Brazil nuts by far are the most radioactive of all food. According to Wikipedia:
Brazil nuts contain small amounts of radium. Although the amount of radium, a radioactive element, is very small, about 1–7 pCi/g (40–260 Bq/kg), and most of it is not retained by the body, this is 1,000 times higher than in other foods. According to Oak Ridge Associated Universities, this is not because of elevated levels of radium in the soil, but due to “the very extensive root system of the tree”.
Even though Brazil nuts are a lot more radioactive compared to most foods(due to its deep, extensive roots), this doesn’t mean we should avoid them. The amount is way too small to have any permanent effects. This radioactivity in Brazil nuts is naturally occurring, not due to nuclear fallout.
Brazil nuts are an excellent source of selenium, an important mineral that some preliminary studies suggest may help prevent cancer, among other things. Fortunately, selenium deficiency is rare in most developed countries.
I think this also goes to show that eating “natural” doesn’t mean you are somehow avoiding very toxic substances. Radiation is perfectly natural, and so are lead and mercury, which are also present in trace amounts in the food and water supply. Luckily, these toxins tend to get quickly removed by the body.
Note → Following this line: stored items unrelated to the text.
(** C4.  The callback on the unit cube with a corner at its origin: line
    112 subtracts the centre (1.5, 1.5, 1.5) of the scaled box from the
    position and line 113 then assigns -0.5 to the height of the position,
    over the height that line 112 had just set.  The cube is scaled by 3
    and its box ends between (-1.5, -0.5, -1.5) and (1.5, 2.5, 1.5): the
    largest dimension is 3, and the centre is at (0, 1, 0), not at
    (0, -0.5, 0). *)
Lemma onLoad_centre_not_at_rest_height :
  let obj := onLoad (loaded unit_cube) in
  setFromObject obj =
    Box (Vector3.mk (-1.5) (-0.5) (-1.5)) (Vector3.mk 1.5 2.5 1.5) /\
  largestDimension (setFromObject obj) = 3 /\
  getCenter (setFromObject obj) = Vector3.mk 0 1 0 /\
  getCenter (setFromObject obj) <> Vector3.mk 0 (-0.5) 0.
Proof.
  cbv zeta.
  assert (Hb : setFromObject (onLoad (loaded unit_cube)) =
               Box (Vector3.mk (-1.5) (-0.5) (-1.5)) (Vector3.mk 1.5 2.5 1.5)).
  { rewrite onLoad_loaded. cbv zeta.
    rewrite scaleFactor_unit_cube, setFromObject_place by lra.
    rewrite localBox_unit_cube. cbn [placeBox getCenter]. vec_simpl.
    f_equal; f_equal; lra. }
  rewrite Hb. split; [ reflexivity | ].
  unfold largestDimension, Math_max3. cbn [getSize getCenter]. vec_simpl.
  split; [ minmax; lra | ].
  assert (Hc : Vector3.mk ((-1.5 + 1.5) * 0.5) ((-0.5 + 2.5) * 0.5)
                 ((-1.5 + 1.5) * 0.5) = Vector3.mk 0 1 0)
    by (f_equal; lra).
  rewrite Hc. split; [ reflexivity | ].
  intros H. injection H as H. lra.
Qed.

(** A single vertex: the guard [|| 1] keeps the scale factor at 3, and
    the largest dimension of the box stays 0. *)
Lemma onLoad_single_vertex :
  let obj := onLoad (loaded [Vector3.mk 1 2 3]) in
  scaleFactor (loaded [Vector3.mk 1 2 3]) = 3 /\
  largestDimension (setFromObject obj) = 0.
Proof.
  cbv zeta.
  assert (Hd : largestDimension (localBox [Vector3.mk 1 2 3]) = 0).
  { unfold largestDimension, localBox, Math_max3.
    cbn [fold_left expandByPoint getSize]. vec_simpl. minmax. lra. }
  assert (Hk : scaleFactor (loaded [Vector3.mk 1 2 3]) = 3).
  { unfold scaleFactor.
    destruct (maxDim_cases (loaded [Vector3.mk 1 2 3]))
      as [[_ ->] | [Hn _]]; [ lra | ].
    rewrite largestDimension_loaded in Hn. contradiction. }
  split; [ exact Hk | ].
  rewrite onLoad_largestDimension, Hd. lra.
Qed.

(** C9.  The divisor [maxDim] is the largest dimension of the box, or 1
    when that is 0, so it is never 0 and the quotient [3 / maxDim], which
    is the scale applied, is a finite number; when the largest dimension is
    0 the scale is 3, where the quotient by the largest dimension itself
    would not be finite. *)
Theorem scale_divisor_never_zero (obj : Object3D) :
  maxDim obj =
    (if Req_dec_T (largestDimension (setFromObject obj)) 0 then 1
     else largestDimension (setFromObject obj)) /\
  maxDim obj <> 0 /\
  finite_quotient 3 (maxDim obj) = Some (scaleFactor obj) /\
  scale (onLoad obj) = Vector3.setScalar (scaleFactor obj) /\
  (largestDimension (setFromObject obj) = 0 ->
   maxDim obj = 1 /\ scaleFactor obj = 3 /\
   finite_quotient 3 (largestDimension (setFromObject obj)) = None).
Proof.
  assert (Hm : maxDim obj <> 0).
  { destruct (maxDim_cases obj) as [[_ ->] | [Hn ->]]; [ lra | exact Hn ]. }
  split; [ reflexivity | ]. split; [ exact Hm | ].
  split.
  { unfold finite_quotient, scaleFactor.
    destruct (Req_dec_T (maxDim obj) 0); [ contradiction | reflexivity ]. }
  split; [ reflexivity | ].
  intros H0. unfold scaleFactor, finite_quotient. rewrite H0.
  destruct (maxDim_cases obj) as [[_ ->] | [Hn _]]; [ | contradiction ].
  split; [ reflexivity | split; [ lra | ] ].
  destruct (Req_dec_T 0 0) as [_ | Hne]; [ reflexivity | contradiction ].
Qed.

(** An object without vertices has an empty box, of size 0. *)
Lemma scale_divisor_never_zero_witness :
  maxDim (loaded []) = 1 /\ scaleFactor (loaded []) = 3.
Proof.
  pose proof (proj2 (proj2 (proj2 (proj2
                (scale_divisor_never_zero (loaded [])))))) as H.
  rewrite largestDimension_loaded in H.
  destruct (H largestDimension_empty) as (H1 & H3 & _).
  split; [ exact H1 | exact H3 ].
Defined.

(** ** The drag on binary64 numbers *)

(** From rotation (0, 0), the drag from (100,100) to (150,100) gives the
    yaw 0.5 and the pitch 0, and the drag from (100,100) to (100,260) gives
    the pitch 0.8 (the binary64 number nearest to it), which is below
    [Math.PI / 3]. *)
Example binary64_drag_right :
  Binary64.drag_rotation 0 0 100 100 150 100 = (0, 0.5)%float.
Proof. reflexivity. Qed.
(** C9.  For every value of the unsigned index the condition [idx < 0] is
    false: the first [throw] is never reached, the operator behaves as
    its body without that [if], and a failure can only be the final
    bounds check, which fails at [idx >= size()]. *)
Theorem negative_index_branch_is_dead :
  forall (c : Constraints.t) (idx : size_t),
    is_size_t idx ->
    Constraints.index_is_negative idx = false
    /\ Constraints.operator_index_const c idx
       = Spec.bounds_checked_lookup c idx
    /\ Constraints.operator_index c idx
       = (Spec.bounds_checked_lookup c idx, c)
    /\ (Constraints.fits_address_space c ->
        forall f : failure,
          Constraints.operator_index_const c idx = Fail f ->
          f = Constraints.index_error /\ Constraints.size c <= idx).
Proof.
  intros c idx Hidx.
  split; [exact (index_is_negative_false idx Hidx) |].
  split; [exact (operator_index_const_unguarded c idx Hidx) |].
  split.
  - unfold Constraints.operator_index.
    now rewrite (operator_index_const_unguarded c idx Hidx).
  - intros Hfit f Hfail.
    rewrite (operator_index_const_unguarded c idx Hidx) in Hfail.
    pose proof (bounds_checked_lookup_spec c idx Hfit Hidx) as Hspec.
    rewrite Hfail in Hspec. rewrite (size_no_wrap c Hfit). exact Hspec.
Qed.

(** A run of C9 at the largest index, [2^64 - 1], which is what a caller
    passing [-1] hands to the operator. *)
Lemma negative_index_branch_is_dead_witness :
  Constraints.index_is_negative (to_size_t (-1)) = false
  /\ Constraints.operator_index_const Sample.one_of_each (to_size_t (-1))
     = Spec.bounds_checked_lookup Sample.one_of_each (to_size_t (-1)).
Proof.
  assert (Hidx : is_size_t (to_size_t (-1)))
    by (split; [discriminate | reflexivity]).
  destruct (negative_index_branch_is_dead
              Sample.one_of_each (to_size_t (-1)) Hidx) as (Hdead & Hsame & _).
  split; [exact Hdead | exact Hsame].
Defined.

End ContainerProperties.

(* ================================================================== *)
(** ** The smooth friction mollifier functions *)

Section FrictionProperties.
Local Open Scope Q_scope.
Import Friction.

Lemma checked_div_nonzero (a b : Q) :
  ~ b == 0 -> checked_div a b = Some (a / b).
Proof.
  intros Hb. unfold checked_div.
  destruct (Qeq_bool b 0) eqn:Heq; [| reflexivity].
  apply Qeq_bool_iff in Heq. contradiction.
Qed.

Lemma checked_div_zero (a b : Q) :
  b == 0 -> checked_div a b = None.
Proof.
  intros Hb. unfold checked_div.
  apply Qeq_bool_iff in Hb. now rewrite Hb.
Qed.

Lemma inside_branch (s epsv : Q) :
  Qabs s < epsv -> outside s epsv = false.
Proof.
  intros Hlt. unfold outside.
  destruct (Qle_bool epsv (Qabs s)) eqn:Hle; [| reflexivity].
  apply Qle_bool_iff in Hle. lra.
Qed.

Lemma square_nonzero (epsv : Q) : 0 < epsv -> ~ epsv * epsv == 0.
Proof. intros Hpos Hzero. nra. Qed.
While eating healthy usually means eating more “natural”(less processed foods, more whole/unprocessed foods), many health-nuts take this to extremes and buy into some form of the “naturalistic fallacy” to justify their dietary habits. This is especially true of people who follow a rawfood vegan diet, and also the followers of “paleo” diets.
At its most basic, the naturalistic fallacy means equating “natural” with being inherently good, safe, or desirable, while something “unnatural” is seen as inherently bad, or undesirable. Ask a rawfoodist to explain why they believe their diet is so much better compared to the way most people eat, and their answer ultimately boils down to: “It is more natural”. Cooked food is “unnatural”(what other animals cook their food?), so cooked food is bad; food in its raw, “natural” state is good.
This doesn’t mean there is no truth to the arguments in favor of eating raw. For instance, it is true that many nutrients are destroyed while cooking at high temperatures. On the other hand, many other nutrients are less bio-available in raw foods. It must also be noted that cooking helps destroy many anti-nutrients like oxalates or phytates that can interfere with the absorption of important minerals like iron(this is why raw spinach with its high oxalate content is a poor source of calcium and iron). This explains why you can’t eat beans raw(of course you can try to do it, but I wouldn’t advise it). While some foods like salad greens, nuts, and fruit are best eaten raw, many other foods, like legumes and grains have to be cooked.
While we should minimize our consumption of processed foods, and of both natural and synthetic toxins, we shouldn’t go overboard and panic if we discover something contains trace amounts of a toxic substance. Similarly, we shouldn’t demonize something just because it may contain something that is “unnatural”. Dogmatic black and white thinking is not helpful when it comes to healthy eating.